To ensure your eLearning courses are accessible you need to:
- Incorporate audio-visual design
- Include subtitles in videos
- Add captions to pictures
- Ensure colour contrast
- Employ static design
What Is the World Wide Web Consortium Accessibility Guidelines (WCAG)?
The Web Content Accessibility Guidelines (WCAG) of the World Wide Web Consortium (W3C) are globally recognized standards in the eLearning dimension. The purpose of the WCAG standards is to outline how to make web content accessible to individuals with disabilities. Accessibility encompasses visual, auditory, physiological, verbal, cognitive, language, learning, and neurological issues. These guidelines also enhance the relevance of the worldwide web’s information for the elderly, as their abilities are subject to drastic change over time.
When you create eLearning courses with accessibility in mind, it testifies to the fact that your senior management is aware of the needs of people with disabilities. This does not have to be an uphill task; in fact, it should be an integral part of your training development process. To make it easier, here are a few principles to hold on to when designing accessible eLearning:
5 Easy-To-Follow Guidelines for Creating Accessible eLearning
1. Incorporate Audio-Visual Design
A learner can choose an audio byte or video clip that’s a part of their course for a variety of reasons. To accommodate people who are deaf or hard of hearing, make sure your audio content is accessible in text format, either through transcription or closed captions.
2. Include Subtitles in Videos
If you’re adding videos or audio clips to your eLearning course, make sure you add a video introduction that introduces the course and explains how to access it.
Always make certain that the multimedia content in your training has subtitles. You can use closed captions or a separate transcript field to accomplish this. This way, individuals with loss of vision or hearing impairment can have highly effective learning experiences.

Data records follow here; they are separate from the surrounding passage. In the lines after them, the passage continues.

Lemma canceled_relinked_cons m x k xs m1 m' :
  m !! x = Some k → same_but_next (<[x:=set_c_canceled true k]> m) m1 →
  canceled_relinked m1 xs m' → canceled_relinked m (x :: xs) m'.
Proof.
  intros Hx Hm1 (m2 & Hc2 & Hm2).
  set (f := λ y, if decide (y ∈ xs) then set_c_canceled true else id).
  set (m0 := <[x:=set_c_canceled true k]> m) in *.
  exists (map_imap (λ y k, Some (f y k)) m0). split.
  - eapply cancel_all_cons; [done|]. intros y. rewrite map_lookup_imap.
    fold m0. destruct (m0 !! y); done.
  - transitivity m2; [|done]. apply map_eq. intros y.
    rewrite !lookup_fmap, map_lookup_imap, Hc2.
    apply (same_but_next_lookup _ _ y) in Hm1.
    destruct (m0 !! y) as [k0|], (m1 !! y) as [k1|]; simpl in *; try done.
    apply Some_inj in Hm1. fold (f y). f_equal. unfold f. case_decide; [|done].
    apply (f_equal (set_c_canceled true)) in Hm1. exact Hm1.
Qed.

(** The loop over the sleeping contexts cancels them and pushes each in front. *)
Lemma quit_sleep_spec w this s r l :
  w_thr w !! this = Some s → ready_rep (w_ctx w) s r → NoDup l →
  (∀ c, c ∈ l → c ∉ r) → allocated (w_ctx w) l →
  wp (quit_sleep this l) (returns (λ _ w', ∃ m' s', w' = ready_upd w this m' s' ∧
    ready_rep m' s' (reverse l ++ r) ∧ canceled_relinked (w_ctx w) l m' ∧
    same_but_ready s s')) w.
Proof.
  revert w s r. induction l as [|c l IH]; intros w s r Hs Hr Hnd Hlr Ha; simpl.
  { rewrite wp_ret. exists (w_ctx w), s. split; [|split_and!; [done| |done]].
    - unfold ready_upd. rewrite insert_id by done. by destruct w.
    - exists (w_ctx w). split; [apply cancel_all_nil|done]. }
  apply NoDup_cons in Hnd as [Hcl Hnd]. destruct (Ha c ltac:(by left)) as [k Hk].
  rewrite wp_bind, wp_mod_ctx, Hk, wp_bind.
  set (w1 := set_w_ctx (<[c:=set_c_canceled true k]> (w_ctx w)) w).
  assert (Hm1 : cancel_all (w_ctx w) [c] (w_ctx w1)).
  { eapply cancel_all_cons; [done|apply cancel_all_nil]. }
  eapply wp_mono, (ready_push_front_spec w1 _ s r);
    [|done|by eapply ready_rep_canceled|by apply Hlr; left|by simpl; rewrite lookup_insert_eq].
  intros [[]|?|?] w2; try done. intros (_ & m2 & s2 & -> & Hr2 & Hm2 & Hs2).
  eapply wp_mono, (IH _ s2 (c :: r)); [|apply ready_upd_lookup|done|done| |].
  - intros [[]|?|?] w3; try done. intros (m3 & s3 & -> & Hr3 & Hm3 & Hs3).
    rewrite ready_upd_twice. exists m3, s3. split; [done|]. split_and!.
    + rewrite reverse_cons, <-app_assoc. done.
    + by eapply canceled_relinked_cons.
    + by etransitivity.
  - intros y Hy [->|Hyr]%elem_of_cons; [done|]. by apply (Hlr y); [right|].
  - simpl. eapply same_but_next_allocated; [done|]. eapply cancel_all_allocated; [done|].
    intros y Hy. apply Ha. by right.
Qed.

(** The flag that makes a context resume with [task_canceled]. *)
Definition is_canceled w (c : nat) : Prop := c_canceled <$> w_ctx w !! c = Some true.

Lemma canceled_relinked_flag m xs m' c :
  canceled_relinked m xs m' →
  c_canceled <$> m' !! c = (if decide (c ∈ xs) then λ _, true else id) <$> (c_canceled <$> m !! c).
Proof.
  intros (m1 & Hm1 & Hm'). apply (same_but_next_lookup _ _ c) in Hm'. rewrite Hm1 in Hm'.
  destruct (m !! c) as [k|], (m' !! c) as [k'|]; simpl in *; try done.
  apply Some_inj, (f_equal c_canceled) in Hm'. simpl in Hm'. rewrite <-Hm'. by case_decide.
Qed.

Lemma ready_length m s r : ready_rep m s r → length r ≤ size m.
Proof. intros Hr. apply NoDup_keys_size; [by eapply ready_rep_NoDup|apply Hr]. Qed.

(** The part of [quit] after the blocked contexts. *)
Lemma quit_awake_spec w this s r n :
  w_thr w !! this = Some s → ready_rep (w_ctx w) s r → length r ≤ n →
  NoDup (sleep_pqueue s) → (∀ c, c ∈ r → c ∉ sleep_pqueue s) →
  allocated (w_ctx w) (sleep_pqueue s) →
  wp (s ← get_thr this;
      quit_ready n (ready_head s);;
      quit_sleep this (sleep_pqueue s);;
      mod_thr this (set_sleep_pqueue []);;
      mod_thr this (set_th_done true);;
      mod_thr this (λ s, set_task_ready (S (task_ready s)) s))
    (returns (λ _ w', ∃ s' m1, w_thr w' = <[this:=s']> (w_thr w) ∧
      th_done s' = true ∧ sleep_pqueue s' = [] ∧ blocked s' = blocked s ∧
      task_ready s' = S (task_ready s) ∧
      ready_rep (w_ctx w') s' (reverse (sleep_pqueue s) ++ r) ∧
      cancel_all (w_ctx w) r m1 ∧
      canceled_relinked m1 (sleep_pqueue s) (w_ctx w'))) w.
Proof.
  intros Hs Hr Hn Hnd Hrs Ha. rewrite wp_bind, wp_get_thr, Hs, wp_bind.
  eapply wp_mono, quit_ready_spec; [|apply Hr|apply Hr|done].
  intros [[]|?|?] w1; try done. intros (m1 & -> & Hm1). rewrite wp_bind.
  eapply wp_mono, (quit_sleep_spec _ _ s r); [|done|by eapply ready_rep_canceled|done| |].
  2:{ intros c Hc Hcr. by apply (Hrs c). }
  2:{ eapply cancel_all_allocated; [exact Hm1|exact Ha]. }
  intros [[]|?|?] w2; try done. intros (m2 & s2 & -> & Hr2 & Hm2 & Hs2).
  wp_steps. eexists _, m1. rewrite !insert_insert_eq. split; [done|].
  split_and!; try done; [by apply (f_equal blocked) in Hs2|].
  apply (f_equal task_ready) in Hs2. simpl in *. by rewrite Hs2.
Qed.

Lemma is_canceled_after w w' (r l : list nat) m1 c :
  cancel_all (w_ctx w) r m1 → canceled_relinked m1 l (w_ctx w') →
  is_Some (w_ctx w !! c) →
  c_canceled <$> w_ctx w' !! c =
    (if decide (c ∈ r ++ l) then Some true else c_canceled <$> w_ctx w !! c).
Proof.
  intros Hm1 Hm2 [k Hk]. rewrite (canceled_relinked_flag _ _ _ _ Hm2), Hm1, Hk. simpl.
  destruct (decide (c ∈ l)) as [Hl|Hl].
  - by rewrite decide_True by (apply elem_of_app; by right).
  - destruct (decide (c ∈ r)) as [Hr|Hr].
    + by rewrite decide_True by (apply elem_of_app; by left).
    + rewrite decide_False; [done|]. rewrite elem_of_app. tauto.
Qed.

(** [quit] wakes the first blocked context [c], then goes on to [c]'s ready link. *)
Lemma quit_blocked_first w this s r c b fuel Q :
  thread_inv w this s r (c :: b) → w_self w = this →
  (∀ w' s', thread_inv w' this s' (c :: r) b → w_self w' = this → framed w w' this s s' →
    sleep_pqueue s' ≡ₚ filter (λ x, x ≠ c) (sleep_pqueue s) →
    woken (w_ctx w) (w_ctx w') c → wp (quit_blocked fuel (head r)) Q w') →
  wp (quit_blocked (S fuel) (Some c)) Q w.
Proof.
  intros Hinv Hself HQ. pose proof Hinv as [Hthr Hrep Hprom Hsole Hsleep].
  destruct (Hprom c ltac:(by left)) as (p & kp & Hp & Hkp & Hbt).
  assert (is_Some (w_ctx w !! c)) as [k Hk] by (apply (sr_blocked _ _ _ _ Hrep); by left).
  cbn [quit_blocked]. rewrite wp_bind, wp_get_ctx, Hk, wp_bind, wp_deref.
  unfold prom_of in Hp. rewrite Hk in Hp. simpl in Hp. rewrite Hp, wp_bind.
  eapply wp_mono, (set_exception_wakes w this p thread_quit kp s r [] c b); try done.
  2:{ split; [by unfold prom_of; rewrite Hk|]. intros x Hx Hpx.
      eapply Hsole; [exact Hx|by apply elem_of_app; left; left|exact Hpx|].
      unfold prom_of. by rewrite Hk. }
  intros [[]|?|?] w'; try done. intros Hw'.
  destruct (thread_inv_woken w w' this s r [] c b p kp (set_m_error (Some thread_quit) kp)
    Hinv Hkp eq_refl Hw') as (s' & Hinv' & Hsl & Hpr & Hf & _).
  destruct Hw' as (m'' & s'' & Hw' & _ & _ & Hwk & _).
  assert (Hr' := sr_ready _ _ _ _ (ti_rep _ _ _ _ _ Hinv')).
  assert (is_Some (w_ctx w' !! c)) as [k' Hk'] by (apply Hr'; by left).
  rewrite wp_bind, wp_get_ctx, Hk'.
  assert (c_next k' = head r) as ->.
  { destruct Hr' as ((_ & Hc) & _). unfold next_of at 2 in Hc. rewrite Hk' in Hc.
    destruct r; simpl in *; by destruct Hc. }
  eapply (HQ w' s'); try done; [by rewrite (fr_self _ _ _ _ _ Hf)|by subst].
Qed.

(** ** Properties *)

(** C33: with no blocked context, [quit] cancels every ready and every sleeping
    context, makes the sleeping ones ready (the last of the queue first), and
    marks the thread done. *)
Theorem quit_cancels_everything w this s r :
  thread_inv w this s r [] →
  wp (quit this) (returns (λ _ w', ∃ s', w_thr w' !! this = Some s' ∧
    th_done s' = true ∧ sleep_pqueue s' = [] ∧ blocked s' = None ∧
    ready_rep (w_ctx w') s' (reverse (sleep_pqueue s) ++ r) ∧
    ∀ c, c ∈ r ++ sleep_pqueue s → is_canceled w' c)) w.
Proof.
  intros [Hthr [Hr Hb Hh Ha Hnd Hrb Hrs] _ _ _]. unfold quit.
  assert (blocked s = None) as Hbl by (by destruct Hb as [Hb _]).
  rewrite wp_bind, wp_get_thr, Hthr, wp_bind, wp_gets, wp_bind, Hbl.
  assert (quit_blocked (size (w_ctx w)) None = mret () :> M (world T) exn unit) as ->
    by by destruct (size (w_ctx w)).
  rewrite wp_ret. eapply wp_mono, quit_awake_spec; try done; [|by eapply ready_length].
  intros [[]|?|?] w'; try done. intros (s' & m1 & Hw' & Hd & Hsl & Hb' & _ & Hr' & Hm1 & Hm2).
  exists s'. rewrite Hw', lookup_insert_eq, Hb'. split_and!; try done.
  intros c Hc. unfold is_canceled. rewrite (is_canceled_after _ _ _ _ _ _ Hm1 Hm2).
  - by rewrite decide_True.
  - apply elem_of_app in Hc as [Hc|Hc]; [by apply Hr|by apply Ha].
Qed.

(** [quit] wakes only the first of the blocked contexts: with nobody ready or
    asleep, all the others are still blocked, and not canceled, when it is done. *)
Theorem quit_skips_blocked w this s c b :
  thread_inv w this s [] (c :: b) → w_self w = this → sleep_pqueue s = [] →
  wp (quit this) (returns (λ _ w', ∃ s', w_thr w' !! this = Some s' ∧
    th_done s' = true ∧ blocked_rep (w_ctx w') s' b ∧ ready_rep (w_ctx w') s' [c] ∧
    ∀ x, x ∈ b → c_canceled <$> w_ctx w' !! x = c_canceled <$> w_ctx w !! x)) w.
Proof.
  intros Hinv Hself Hs. unfold quit.
  rewrite wp_bind, wp_get_thr, (ti_thr _ _ _ _ _ Hinv), wp_bind, wp_gets, wp_bind.
  pose proof (ti_rep _ _ _ _ _ Hinv) as Hrep.
  assert (blocked s = Some c) as -> by (by destruct (sr_blocked _ _ _ _ Hrep) as [[? _] _]).
  assert (Hsz : length [c] ≤ size (w_ctx w)).
  { apply NoDup_keys_size; [apply NoDup_singleton|]. intros x ->%list_elem_of_singleton.
    apply (sr_blocked _ _ _ _ Hrep). by left. }
  destruct (size (w_ctx w)) as [|n] eqn:Hn; [simpl in Hsz; lia|].
  eapply quit_blocked_first; [done|done|]. intros w1 s1 Hinv1 Hself1 Hf1 Hsl1 Hwk.
  assert (quit_blocked n (head []) = mret () :> M (world T) exn unit) as ->
    by by destruct n.
  rewrite wp_ret. rewrite Hs in Hsl1. apply Permutation_nil_r in Hsl1.
  pose proof Hinv1 as [Hthr1 [Hr1 Hb1 _ Ha1 Hnd1 _ Hrs1] _ _ _].
  eapply wp_mono, quit_awake_spec; try done.
  intros [[]|?|?] w'; try done. rewrite Hsl1.
  intros (s' & m1 & Hw' & Hd & _ & Hb' & _ & Hr' & Hm1 & (m2 & Hm2 & Hm2')).
  exists s'. rewrite Hw', lookup_insert_eq. split_and!; try done.
  - eapply same_but_next_blocked; [done|exact (eq_sym Hb')|].
    eapply blocked_rep_canceled; [done|]. by eapply blocked_rep_canceled.
  - intros x Hx. assert (Hx1 : is_Some (w_ctx w1 !! x)) by by apply Hb1.
    rewrite (is_canceled_after w1 w' [c] [] m1); [|done|by exists m2|done].
    assert (x ≠ c) as Hne.
    { intros ->. apply (sr_ready_blocked _ _ _ _ (ti_rep _ _ _ _ _ Hinv1) c); [by left|done]. }
    rewrite decide_False by (simpl; rewrite list_elem_of_singleton; done).
    destruct (Hwk x) as [Hw|[? _]]; [|done].
    destruct (w_ctx w1 !! x), (w_ctx w !! x); simpl in *; try done.
    apply Some_inj, (f_equal c_canceled) in Hw. simpl in Hw. by rewrite Hw.
Qed.

(** [quit] dereferences a null pointer when a context is blocked and the
    first ready context waits for no promise: its loop goes from the blocked
    context it woke to the ready contexts behind it. *)
Theorem quit_null_promise w this s x r c b :
  thread_inv w this s (x :: r) (c :: b) → w_self w = this →
  prom_of (w_ctx w) x = None →
  wp (quit this) (λ o _, o = Undef BadPointer) w.
Proof.
  intros Hinv Hself Hx. unfold quit.
  rewrite wp_bind, wp_get_thr, (ti_thr _ _ _ _ _ Hinv), wp_bind, wp_gets, wp_bind.
  pose proof (ti_rep _ _ _ _ _ Hinv) as Hrep.
  assert (blocked s = Some c) as -> by (by destruct (sr_blocked _ _ _ _ Hrep) as [[? _] _]).
  assert (Hsz : length [x; c] ≤ size (w_ctx w)).
  { apply NoDup_keys_size.
    - apply NoDup_cons. split; [|apply NoDup_singleton]. intros ->%list_elem_of_singleton.
      apply (sr_ready_blocked _ _ _ _ Hrep c); by left.
    - intros y [->|Hy]%elem_of_cons; [apply (sr_ready _ _ _ _ Hrep); by left|].
      apply list_elem_of_singleton in Hy. subst y. apply (sr_blocked _ _ _ _ Hrep). by left. }
  destruct (size (w_ctx w)) as [|[|n]] eqn:Hn; [simpl in Hsz; lia..|].
  eapply quit_blocked_first; [done|done|]. intros w1 s1 Hinv1 _ Hf1 _ Hwk.
  assert (is_Some (w_ctx w1 !! x)) as [k1 Hk1]
    by (apply (fr_ctx _ _ _ _ _ Hf1), (sr_ready _ _ _ _ Hrep); by left).
  cbn [head quit_blocked]. rewrite wp_bind, wp_get_ctx, Hk1, wp_bind, wp_deref.
  assert (Hx1 : prom_of (w_ctx w1) x = None).
  { rewrite (woken_prom _ _ _ _ Hwk); [done|]. intros ->.
    apply (sr_ready_blocked _ _ _ _ Hrep c); by left. }
  unfold prom_of in Hx1. rewrite Hk1 in Hx1. simpl in Hx1. by rewrite Hx1.
Qed.
End quit.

3. Add Captions to Pictures
If your images include important information that you want your learners to comprehend, then you need to attach captions with them. You must provide a text-based alternative for your images to clarify what they are depicting.
This isn’t needed for every image, specifically if they’re supporting visuals that aren’t essential to enhance your learners’ comprehension.
4. Ensure Colour Contrast
To enhance the efficacy of the reading process you need to rely heavily on contrast. You must make sure there’s a lot of contrast in your design, either by using varying tones or by using different colors. To increase readability, consider increasing the size of your font.
If you’re going to place text behind your image, then apply a background color that helps the text to shine through the image as much as possible. Also, try and stay away from cluttered backgrounds! For people with partial sight or for those who are color blind, implementing color contrast designs makes sure your content is easy to read.
5. Employ Static Design
Although a well-designed table or graph with a variety of hues is appealing, it’s not easily accessible. When you use a range of colors to design visuals it might appear to be a good idea at first, but it can be difficult to perceive for those who are color blind. To rectify this, you can use unique tones of the same color, and it can be far more accessible and captivating at the same time!
It’s a win-win for both the learner and the eLearning developer when implementing accessible eLearning courses. These design and development principles not only help you satisfy content accessibility rules, but they also ensure that you’re providing exceptional learning experiences. This automatically improves your employees’ learning outcomes and your company’s performance.